I pulled the trigger about 6 weeks to early, I'm the proud owner of a toshiba hd player









I'm glad there appears to finally be a clear winner but I'll be waiting awhile before I buy a blu ray player. First I'll be waiting for them to get cheaper and second current blu-ray players other than the PS3 don't support profile 2.0 which means if your player doesn't support it, you won't be able to play all of the features on a blu-ray disc.

I'm going to wait until they get a standard set up and in the meantime I'll just watch what's left of the available HD movies and my toshiba also does a nice job of upconverting regular dvds to 1080.

Mike


----------



## Airboss (Jul 14, 2007)

Don't feel too bad. I bought my plasma TV about 3 years too early. It doesn't even support 1080p, only 1080i and 720p. So I guess I'll be waiting for a while to buy.


----------



## raynardo (Jun 8, 2007)

Airboss said:


> Don't feel too bad. I bought my plasma TV about 3 years too early. It doesn't even support 1080p, only 1080i and 720p. So I guess I'll be waiting for a while to buy.


Yeah, me too, but. . .I had the "oooh and ahhh factor" going years before anyone else, because I was the first guy I knew who bought one (Dec. 2003). My JVC 1080 professional plasma monitor _still_ kicks butt.


----------



## Oregon_Camper (Sep 13, 2004)

I just bought a HD DVD player for the kids xbox 360. Hopefully Microsoft will continue to ship games based on the HD DVD technology.


----------



## Northern Wind (Nov 21, 2006)

I have a whole basement full of "outdated electronics" anyone want a great deal on a Laser Disc Player or a never used Beta player!


----------



## skippershe (May 22, 2006)

Northern Wind said:


> I have a whole basement full of "outdated electronics" anyone want a great deal on a Laser Disc Player or a never used Beta player!


How 'bout an 8-track player??


----------



## Oregon_Camper (Sep 13, 2004)

Northern Wind said:


> I have a whole basement full of "outdated electronics" anyone want a great deal on a Laser Disc Player or a never used Beta player!

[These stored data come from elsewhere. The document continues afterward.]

(** One call keeps the singleton well installed. *)
Lemma perform_installedWell (c : Call) (w w' : World) :
  installedWell w -> perform c w = Ret tt w' -> installedWell w'.
Proof.
  intros Hw Hp. destruct c as [config| |p signer tx|p|p].
  - simpl in Hp. destruct (initOnce w) eqn:Hd.
    { rewrite InitInstance_spent in Hp by done. by injection Hp as <-. }
    assert (instance w = None) as Hi.
    { destruct (instance w) as [l|] eqn:Hi; [|done].
      destruct (Hw l Hi) as [? _]. congruence. }
    rewrite InitInstance_fresh in Hp by done.
    destruct (Disabled config).
    { injection Hp as <-. intros l. simpl. by rewrite Hi. }
    rewrite newGuardian_run in Hp.
    destruct (filterFilePath config) as [path|e]; [|by injection Hp as <-].
    destruct (NewBloomFilterStoreFromFile path) as [st [e|]]; [by injection Hp as <-|].
    destruct (NewFileWatcherNotifier path 10) as [nt [e|]]; [by injection Hp as <-|].
    destruct (manager_Start (NewReloadManager st nt)) as [e|]; [by injection Hp as <-|].
    injection Hp as <-. intros l [= <-]. simpl. split; [done|].
    exists (constructedGuardian st nt). rewrite lookup_app_r, Nat.sub_diag by done.
    by repeat split.
  - apply perform_GetInstance_world in Hp. by subst.
  - apply perform_CheckTransaction_world in Hp as [evs ->]. exact Hw.
  - simpl in Hp. apply Stop_Ret in Hp as (l & g & _ & _ & _ & ->). exact Hw.
  - simpl in Hp. apply Reset_Ret in Hp as (_ & Hi & _). intros l. by rewrite Hi.
Qed.

(** X9. In every world the package's calls can reach from the start of the
    process, an installed instance comes with a spent guard and points to a
    [Guardian] of the heap that has a manager and a free mutex: the guard is
    never fresh while an instance is installed, and [GetInstance] never
    hands out a pointer that [Stop] or [Reset] would abort on. *)
Theorem instance_is_well_installed (w : World) :
  reachable w -> installedWell w.
Proof.
  induction 1 as [|w w' c _ IH Hp]; [by intros l|].
  by eapply perform_installedWell.
Qed.

(** ** [CheckTransaction], once more *)

Lemma hitEvents_observes (tx : Transaction) (from addr : string) :
  forallb observes (hitEvents tx from addr) = true.
Proof. unfold hitEvents. simpl. by destruct (writeFilteredEntry _). Qed.

Lemma hitEvents_entries (tx : Transaction) (from addr : string) :
  length (entries (hitEvents tx from addr)) = 1.
Proof. unfold hitEvents. simpl. by destruct (writeFilteredEntry _). Qed.

Lemma hitEvents_queries (tx : Transaction) (from addr : string) :
  queries (hitEvents tx from addr) = [ToLower addr].
Proof. unfold hitEvents. simpl. by destruct (writeFilteredEntry _). Qed.

(** [checkAddress] on any receiver. *)
Lemma checkAddress_full (w : World) (p : ptr) (tx : Transaction) (from addr : string) :
  checkAddress p tx from addr w =
  match p with
  | None => Stuck NilDereference w
  | Some l =>
    match heap w !! l with
    | None => Stuck NilDereference w
    | Some g =>
      match filter g with
      | None => Stuck NilDereference w
      | Some st =>
        match store_CheckAddress st (ToLower addr) with
        | (_, Some e) => Ret (false, Some e) (addTrace w [EvCheckAddress (ToLower addr)])
        | (true, None) => Ret (true, None) (addTrace w (hitEvents tx from addr))
        | (false, None) => Ret (false, None) (addTrace w [EvCheckAddress (ToLower addr)])
        end
      end
    end
  end.
Proof.
  destruct p as [l|]; [|done].
  destruct (heap w !! l) as [g|] eqn:Hl; [|by unfold checkAddress, bind, load; rewrite Hl].
  destruct (filter g) as [st|] eqn:Hf.
  - apply checkAddress_run. by exists l, g.
  - unfold checkAddress, bind, load. by rewrite Hl, Hf.
Qed.

(** On a [Guardian] with a filter [CheckTransaction] returns. *)
Lemma CheckTransaction_returns_guarded
      (w : World) (p : ptr) (st : BloomFilterStore) (signer : Signer) (tx : Transaction) :
  guards w p st ->
  exists b evs, CheckTransaction p signer tx w = Ret b (addTrace w evs) /\
                forallb observes evs = true.
Proof.
  intros Hg. destruct (types_Sender signer tx) as [sender [e|]] eqn:Hs.
  { unfold CheckTransaction. rewrite Hs. by do 2 eexists. }
  rewrite (CheckTransaction_sender_step w p st signer tx sender) by done.
  destruct (store_CheckAddress st (ToLower (Address_Hex sender))) as [[|] [e|]];
    try (by do 2 eexists).
  { do 2 eexists. split; [done|]. apply hitEvents_observes. }
  destruct (Transaction_To tx) as [to|]; [|by do 2 eexists].
  destruct (store_CheckAddress st (ToLower (Address_Hex to))) as [[|] [e|]];
    try (by do 2 eexists).
  do 2 eexists. split; [done|]. simpl. apply hitEvents_observes.
Qed.

(** X10. The verdict, in full.  With the sender recovered, on a [Guardian]
    with a filter, [CheckTransaction] returns [true] exactly when the sender
    is a hit, or the sender is a clean miss and there is a recipient that is
    a hit.  It writes one audit entry when it returns [true] and none when it
    returns [false], and it never asks the store more than twice. *)
Theorem CheckTransaction_verdict
        (w : World) (p : ptr) (st : BloomFilterStore) (signer : Signer) (tx : Transaction)
        (sender : Address) :
  guards w p st ->
  types_Sender signer tx = (sender, None) ->
  exists b evs,
    CheckTransaction p signer tx w = Ret b (addTrace w evs) /\
    (b = true <->
     hit st (Address_Hex sender) \/
     (miss st (Address_Hex sender) /\
      exists to, Transaction_To tx = Some to /\ hit st (Address_Hex to))) /\
    length (entries evs) = (if b then 1 else 0) /\
    length (queries evs) <= 2.
Proof.
  intros Hg Hs.
  rewrite (CheckTransaction_sender_step w p st signer tx sender) by done.
  unfold hit, miss.
  destruct (store_CheckAddress st (ToLower (Address_Hex sender))) as [[|] [e|]] eqn:Hfrom.
  - do 2 eexists. split; [done|]. split; [|simpl; split; [done|lia]].
    split; [done|]. by intros [?|[? _]].
  - do 2 eexists. split; [done|]. split; [|split].
    + split; [by left|done].
    + apply hitEvents_entries.
    + rewrite hitEvents_queries. simpl. lia.
  - do 2 eexists. split; [done|]. split; [|simpl; split; [done|lia]].
    split; [done|]. by intros [?|[? _]].
  - destruct (Transaction_To tx) as [to|] eqn:Hto.
    + destruct (store_CheckAddress st (ToLower (Address_Hex to))) as [[|] [e|]] eqn:Hrcpt.
      * do 2 eexists. split; [done|]. split; [|simpl; split; [done|lia]].
        split; [done|]. intros [?|[_ (to' & [= <-] & Hh)]]; [done|]. congruence.
      * do 2 eexists. split; [done|]. split; [|split].
        -- split; [|done]. intros _. right. split; [done|]. by exists to.
        -- change (entries (EvCheckAddress ?q :: ?r)) with (entries r).
           apply hitEvents_entries.
        -- change (queries (EvCheckAddress ?q :: ?r)) with (q :: queries r).
           rewrite hitEvents_queries. simpl. lia.
      * do 2 eexists. split; [done|]. split; [|simpl; split; [done|lia]].
        split; [done|]. intros [?|[_ (to' & [= <-] & Hh)]]; [done|]. congruence.
      * do 2 eexists. split; [done|]. split; [|simpl; split; [done|lia]].
        split; [done|]. intros [?|[_ (to' & [= <-] & Hh)]]; [done|]. congruence.
    + do 2 eexists. split; [done|]. split; [|simpl; split; [done|lia]].
      split; [done|]. by intros [?|[_ (to' & ? & _)]].
Qed.

(** X11. With the sender recovered, [CheckTransaction] returns on every
    [Guardian] that has a filter, having made nothing but log calls, lookups
    and audit writes; through a nil pointer, such as the one [GetInstance]
    returns with its error, it aborts on the dereference before any lookup
    (while it returns [false] there when the recovery fails). *)
Theorem CheckTransaction_needs_a_Guardian
        (w : World) (p : ptr) (signer : Signer) (tx : Transaction) (sender : Address) :
  types_Sender signer tx = (sender, None) ->
  (forall st, guards w p st ->
              exists b evs, CheckTransaction p signer tx w = Ret b (addTrace w evs) /\
                            forallb observes evs = true) /\
  (p = None -> CheckTransaction p signer tx w = Stuck NilDereference w).
Proof.
  intros Hs. split.
  - intros st Hg. by apply (CheckTransaction_returns_guarded w p st).
  - intros ->. unfold CheckTransaction. by rewrite Hs.
Qed.

(** ** [Reset], once more *)

(** X12. [Reset] is idempotent: called again through the same [Guardian]
    right after it returned, it returns again and leaves the world as the
    first call left it, without stopping anything a second time. *)
Theorem Reset_twice (w : World) (l : nat) (g : Guardian) :
  quiescent w ->
  heap w !! l = Some g ->
  exists w1,
    Reset (Some l) w = Ret tt w1 /\
    Reset (Some l) w1 = Ret tt w1 /\
    performAll [CallReset (Some l); CallReset (Some l)] w = Ret tt w1.
Proof.
  intros Hq Hl.
  set (w1 := {| instance := None; initOnce := false; heap := heap w;
                trace := trace w ++ stopEvents w |}).
  assert (Reset (Some l) w = Ret tt w1) as H1 by by apply (Reset_run w l g).
  assert (Reset (Some l) w1 = Ret tt w1) as H2.
  { rewrite (Reset_run w1 l g); [|split; [apply Hq|done]|done].
    unfold stopEvents, w1. simpl. by rewrite app_nil_r. }
  exists w1. split; [done|]. split; [done|].
  simpl. unfold bind. by rewrite H1, H2.
Qed.

(** X13. Whenever [Reset] returns, whatever the world and the receiver were,
    [instance] is nil and the guard is fresh: [GetInstance] reports
    "guardian is not initialized" right after, and the next [InitInstance]
    runs its body again.  With a disabled config it logs its warning,
    installs nothing and spends the new guard; with an enabled config it
    runs [newGuardian] and installs the pointer it returns.  The
    [Guardian]s are as before. *)
Theorem Reset_then_GetInstance (w w1 : World) (p : ptr) :
  Reset p w = Ret tt w1 ->
  instance w1 = None /\
  initOnce w1 = false /\
  heap w1 = heap w /\
  GetInstance w1 = Ret (None, Some "guardian is not initialized") w1 /\
  (forall config,
      Disabled config = true ->
      InitInstance config w1 =
      Ret tt {| instance := None; initOnce := true; heap := heap w1;
                trace := trace w1 ++ [EvLog LvlWarn "Guardian is disabled" []] |}) /\
  (forall config g w2,
      Disabled config = false ->
      newGuardian config w1 = Ret (g, None) w2 ->
      InitInstance config w1 =
      Ret tt {| instance := g; initOnce := true; heap := heap w2; trace := trace w2 |} /\
      g = Some (length (heap w))).
Proof.
  intros Hr. apply Reset_Ret in Hr as (Hh & Hi & Hd & _).
  split; [done|]. split; [done|]. split; [done|].
  split; [by apply GetInstance_nil|]. split.
  - intros config Hdis. by rewrite InitInstance_fresh, Hdis, Hi.
  - intros config g w2 Hen Hng. split.
    + by rewrite InitInstance_fresh, Hen, Hng.
    + destruct (newGuardian_cases config w1) as [evs [[e He]|[g' [Hg _]]]];
        rewrite <- Hh; congruence.
Qed.

(** X14. [Stop] does not uninstall: when it returns, [instance] and the guard
    are as before, so [GetInstance] keeps handing out the stopped [Guardian]
    and [InitInstance] stays without effect if it was. *)
Theorem Stop_keeps_the_singleton (w w1 : World) (p : ptr) :
  Stop p w = Ret tt w1 ->
  instance w1 = instance w /\ initOnce w1 = initOnce w /\ heap w1 = heap w /\
  returned (GetInstance w1) = returned (GetInstance w) /\
  (initOnce w = true -> forall config, InitInstance config w1 = Ret tt w1).
Proof.
  intros Hs. apply Stop_Ret in Hs as (l & g & _ & _ & _ & ->).
  repeat split; try done.
  - unfold GetInstance, bind, getInstanceVar. simpl. by destruct (instance w).
  - intros Hd config. by apply InitInstance_spent.
Qed.

(** X15. The life of an instance as the package's test drives it:
    [InitInstance], [GetInstance], [CheckTransaction] through the pointer,
    [Reset] through the pointer.  From a quiescent world with a fresh guard,
    with the snapshot, the watcher and the manager all available, the four
    calls return; the manager that was started is stopped; and the world is
    quiescent again with no instance and a fresh guard, so the cycle can be
    run again. *)
Theorem init_check_reset_cycle
        (w : World) (config : Config) (path : string) (st : BloomFilterStore)
        (nt : option FileWatcherNotifier) (signer : Signer) (tx : Transaction) :
  quiescent w ->
  initOnce w = false ->
  Disabled config = false ->
  filterFilePath config = inl path ->
  NewBloomFilterStoreFromFile path = (Some st, None) ->
  NewFileWatcherNotifier path 10 = (nt, None) ->
  manager_Start (NewReloadManager (Some st) nt) = None ->
  exists w' evs,
    performAll [CallInitInstance config; CallGetInstance;
                CallCheckTransaction (Some (length (heap w))) signer tx;
                CallReset (Some (length (heap w)))] w = Ret tt w' /\
    instance w' = None /\ initOnce w' = false /\ quiescent w' /\
    heap w' = heap w ++ [constructedGuardian (Some st) nt] /\
    trace w' = trace w ++ constructionEvents path (Some st) nt ++ evs
                       ++ [EvManagerStop (NewReloadManager (Some st) nt)] /\
    forallb observes evs = true.
Proof.
  intros [Hmu Hinst] Hfresh Hen Hpath Hst Hnt Hstart.
  set (g := constructedGuardian (Some st) nt).
  set (w1 := {| instance := Some (length (heap w)); initOnce := true;
                heap := heap w ++ [g];
                trace := trace w ++ constructionEvents path (Some st) nt |}).
  assert (InitInstance config w = Ret tt w1) as Hinit.
  { by rewrite InitInstance_fresh, Hen, newGuardian_run, Hpath, Hst, Hnt, Hstart. }
  assert (heap w1 !! length (heap w) = Some g) as Hl.
  { unfold w1. simpl. by rewrite lookup_app_r, Nat.sub_diag. }
  assert (guards w1 (Some (length (heap w))) st) as Hg by by exists (length (heap w)), g.
  destruct (CheckTransaction_returns_guarded w1 _ st signer tx Hg) as (b & evs & Hct & Hobs).
  assert (quiescent (addTrace w1 evs)) as Hq1.
  { split; simpl.
    - apply Forall_app. split; [done|]. by repeat constructor.
    - intros l [= <-]. rewrite length_app. simpl. lia. }
  eexists. exists evs. split.
  { simpl. unfold bind. rewrite Hinit. unfold GetInstance, getInstanceVar, bind, ret. simpl.
    rewrite Hct. by rewrite (Reset_run (addTrace w1 evs) (length (heap w)) g). }
  simpl. split; [done|]. split; [done|]. split.
  { split; [apply Hq1|done]. }
  split; [done|]. split; [|done].
  unfold stopEvents. simpl. rewrite lookup_app_r, Nat.sub_diag by done. simpl.
  by rewrite <- !app_assoc.
Qed.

I'll take the beta player...then turn around and sell it on ebay as a "vintage" item.


----------



## battalionchief3 (Jun 27, 2006)

My TV was made in 1989 and has a tube in it. It still works. I still have albums and tapes in my cabinet. I would have 8 tracks too but the player dies so I got rid of them. I will not buy a funny plasma or HD TV until the one I have dies... too much money. Cuts into the camping budget.


----------



## Northern Wind (Nov 21, 2006)

Yup got a couple of 8 track players as well as a dozen or so 8 tracks! Lots of cassettes as well and milk crates full of LP's!
Man to I feel old now!


----------



## California Jim (Dec 11, 2003)

And the loser is.......ME!









I bought an HD-DVD player about a year ago. Not really a loser though as i've been enjoying great HD movies from Netflix for all of that time and like Mike said it's still an excellent upconverting player for regular DVDs. I don't have any money invested in HD-DVD movies since we got them from Netflix so that does take the edge off a little bit. Unfortunately Netflix is dropping HD-DVD selections now too









I'll keep using the HD player until the BR players drop to $200 or less.


----------



## sl1960a (Nov 13, 2007)

Anybody still have a reel to reel?


----------



## sleecjr (Mar 24, 2006)

Airboss said:


> Don't feel too bad. I bought my plasma TV about 3 years too early. It doesn't even support 1080p, only 1080i and 720p. So I guess I'll be waiting for a while to buy.


Dont worry about it. I think you would be shocked how good 1080i or 720p looks on the plasma from a BR player. We do it all of the time. It looks great!


----------



## California Jim (Dec 11, 2003)

720P looks great. Not to worry.


----------



## Oregon_Camper (Sep 13, 2004)

California Jim said:


> 720P looks great. Not to worry.


Unless you're planning to get a TV that is >60"...you won't see the difference. Also, almost all of the TV shows being broadcast today are in 1080i...not 1080p.


----------



## California Jim (Dec 11, 2003)

a bunch are 720p too. My cable box displays the format for every channel. I'm always surprised to see 720p on a regular basis.


----------



## Oregon_Camper (Sep 13, 2004)

California Jim said:


> a bunch are 720p too. My cable box displays the format for every channel. I'm always surprised to see 720p on a regular basis.


..and ya think the punk that was flipping burgers last week and selling TV's this week is going to know that...or tell you that?


----------



## Castle Rock Outbackers (Jan 18, 2004)

California Jim said:


> And the loser is.......ME!
> 
> 
> 
> ...


Same here, CJ. We purchased an HD DVD player this Christmas. Oh well.

Randy


----------